# Exercises

### The end result of this exercise should be a Jupyter notebook named model.
### Use either the SAAS dataset or the store data and:

# 1. Split data (train/validate/test) and resample by any period except daily. Aggregate using the sum.

In [None]:
# split settings
train_size = int(len(df) * .5)
validate_size = int(len(df) * .3)
test_size = int(len(df) - train_size - validate_size)
validate_end_index = train_size + validate_size

# split into train, validation, test
train = df[: train_size]
validate = df[train_size : validate_end_index]
test = df[validate_end_index : ]

# 2. Forecast, plot and evaluate using each of the 4 parametric based methods we discussed:

## a. Simple Average

In [None]:
items = round(train['items_sold'].mean(), 2)
dollars = round(train['dollars_sold'].mean(), 2)


yhat_df = pd.DataFrame({'items_sold': [items],
                            'dollars_sold': [dollars],
                           }, index = validate.index)

yhat_df.head(3)


In [None]:
for col in train.columns:
    plot_and_eval(col)


In [None]:
for col in train.columns:
    eval_df = append_eval_df(model_type='simple_average', 
                             target_var = col)
eval_df


## b. Moving Average

In [None]:
# compute a 30 day rolling average, 
# use the most recent/last 30 day period value to predict forward. 

period = 30

items = round(train['items_sold'].rolling(period).mean().iloc[-1], 2)
dollars = round(train['dollars_sold'].rolling(period).mean().iloc[-1], 2)

# yhat_df = make_predictions()

yhat_df = pd.DataFrame({'items_sold': [items],
                            'dollars_sold': [dollars],
                           }, index = validate.index)
yhat_df.head(2)


In [None]:
for col in train.columns:
    plot_and_eval(col)


In [None]:
for col in train.columns:
    eval_df = append_eval_df(model_type='30d moving average', 
                             target_var = col)
eval_df


In [None]:
periods = [1, 4, 12, 26, 52, 104]

for p in periods:
    items = round(train['items_sold'].rolling(p).mean().iloc[-1], 2)
    dollars = round(train['dollars_sold'].rolling(p).mean().iloc[-1], 2)

    yhat_df = pd.DataFrame({'items_sold': [items],
                            'dollars_sold': [dollars],
                           }, index = validate.index)

    model_type = str(p) + 'd moving average'
    eval_df = append_eval_df(model_type = model_type,
                             target_var = 'items_sold'
                            )
    eval_df = append_eval_df(model_type = model_type,
                             target_var = 'dollars_sold'
                            )


In [None]:
# get the min rmse for each variable

min_rmse_dollars_sold = eval_df.groupby('target_var')['rmse'].min()[0]
min_rmse_items_sold = eval_df.groupby('target_var')['rmse'].min()[1]

# filter only the rows that match those rmse to find out 
# which models are best thus far
eval_df[((eval_df.rmse == min_rmse_dollars_sold) | 
         (eval_df.rmse == min_rmse_items_sold)
        )]


In [None]:
import statsmodels.api as sm

for col in train.columns:
    print(col,'\n')
    _ = sm.tsa.seasonal_decompose(train[col].resample('W').mean()).plot()
    plt.show()

## c.
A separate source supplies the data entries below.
(* ===== verification/GoJsonFacts.v ===== *)
(** * Facts about the JSON codec: parsing inverts printing *)

From S2P Require Import Prelude GoStrings GoJson.

(** ** Structural induction over trees *)

Section json_induction.
Context (P : json → Prop).
Hypothesis HNull : P JNull.
Hypothesis HBool : ∀ b, P (JBool b).
Hypothesis HNum : ∀ s, P (JNum s).
Hypothesis HStr : ∀ s, P (JStr s).
Hypothesis HArr : ∀ l, Forall P l → P (JArr l).
Hypothesis HObj : ∀ kvs, Forall (λ kv, P kv.2) kvs → P (JObj kvs).

Fixpoint json_induction (j : json) : P j :=
  match j with
  | JNull => HNull
  | JBool b => HBool b
  | JNum s => HNum s
  | JStr s => HStr s
  | JArr l =>
      HArr l ((fix go l : Forall P l :=
                 match l with
                 | [] => Forall_nil_2 P
                 | x :: l => Forall_cons_2 P x l (json_induction x) (go l)
                 end) l)
  | JObj kvs =>
      HObj kvs ((fix go l : Forall (λ kv, P kv.2) l :=
                   match l with
                   | [] => Forall_nil_2 _
                   | x :: l => Forall_cons_2 _ x l (json_induction x.2) (go l)
                   end) kvs)
  end.
End json_induction.

(** Trees that a decoder can produce: strings in valid UTF-8, numbers well formed. *)
Fixpoint wf_json (j : json) : bool :=
  match j with
  | JNull | JBool _ => true
  | JNum lit => valid_number lit
  | JStr s => valid_utf8 s
  | JArr l => forallb wf_json l
  | JObj kvs => forallb (λ kv, valid_utf8 kv.1 && wf_json kv.2) kvs
  end.

(** The encoder writes any string, with U+FFFD for each invalid byte: [clean] is the
    tree that is read back. *)
Definition clean_str (s : string) : string := to_valid_utf8 replacement s.
Fixpoint clean (j : json) : json :=
  match j with
  | JStr s => JStr (clean_str s)
  | JArr l => JArr (map clean l)
  | JObj kvs => JObj (map (λ kv, (clean_str kv.1, clean kv.2)) kvs)
  | _ => j
  end.
Fixpoint numbers_ok (j : json) : bool :=
  match j with
  | JNum lit => valid_number lit
  | JArr l => forallb numbers_ok l
  | JObj kvs => forallb (λ kv, numbers_ok kv.2) kvs
  | _ => true
  end.

(** ** Valid UTF-8 *)

Definition valid_chunk (r : string) : bool :=
  match r with
  | String a "" => (code a <? 128)%Z
  | String a (String b "") => utf8_2 a b
  | String a (String b (String c "")) => utf8_3 a b c
  | String a (String b (String c (String d ""))) => utf8_4 a b c d
  | _ => false
  end.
Holt's Linear Trend Model

In [None]:
def holt_linear_trend():
    for col in train.columns:
    model = Holt(train[col], exponential = False)
    model = model.fit(smoothing_level = .1, 
                      smoothing_slope = .1, 
                      optimized = False)
    yhat_items = model.predict(start = validate.index[0], 
                               end = validate.index[-1])
    yhat_df[col] = round(yhat_items, 2)

    for col in train.columns:
    plot_and_eval(target_var = col)

    for col in train.columns:
    eval_df = append_eval_df(model_type = 'Holts', 
                             target_var = col)
    eval_df

## d. Based on previous year/month/etc., this is up to you.

In [None]:
train = df[:'2015']
validate = df['2016']
test = df['2017']


In [None]:
yhat_df = train['2015'] + train.diff(365).mean()


In [None]:
pd.concat([yhat_df.head(1), validate.head(1)])


In [None]:
# set yhat_df to index of validate
yhat_df.index = validate.index

len(yhat_df)


In [None]:
for col in train.columns:
    plot_and_eval(target_var = col)
    eval_df = append_eval_df(model_type = 'previous year', target_var = col)


In [None]:
eval_df


# Bonus

### Using the store data:

## 1. Predict 2018 total monthly sales for a single store and/or item by creating a model.

## 2. Return a dataframe with the month, store_id, y-hat, and the confidence intervals (y-hat lower, y-hat upper). The upper and lower bounds of the predictions are auto generated when using the facebook prophet model, or you could calculate your own using, for example, bollinger bands.

## 3. Plot the 2018 monthly sales predictions.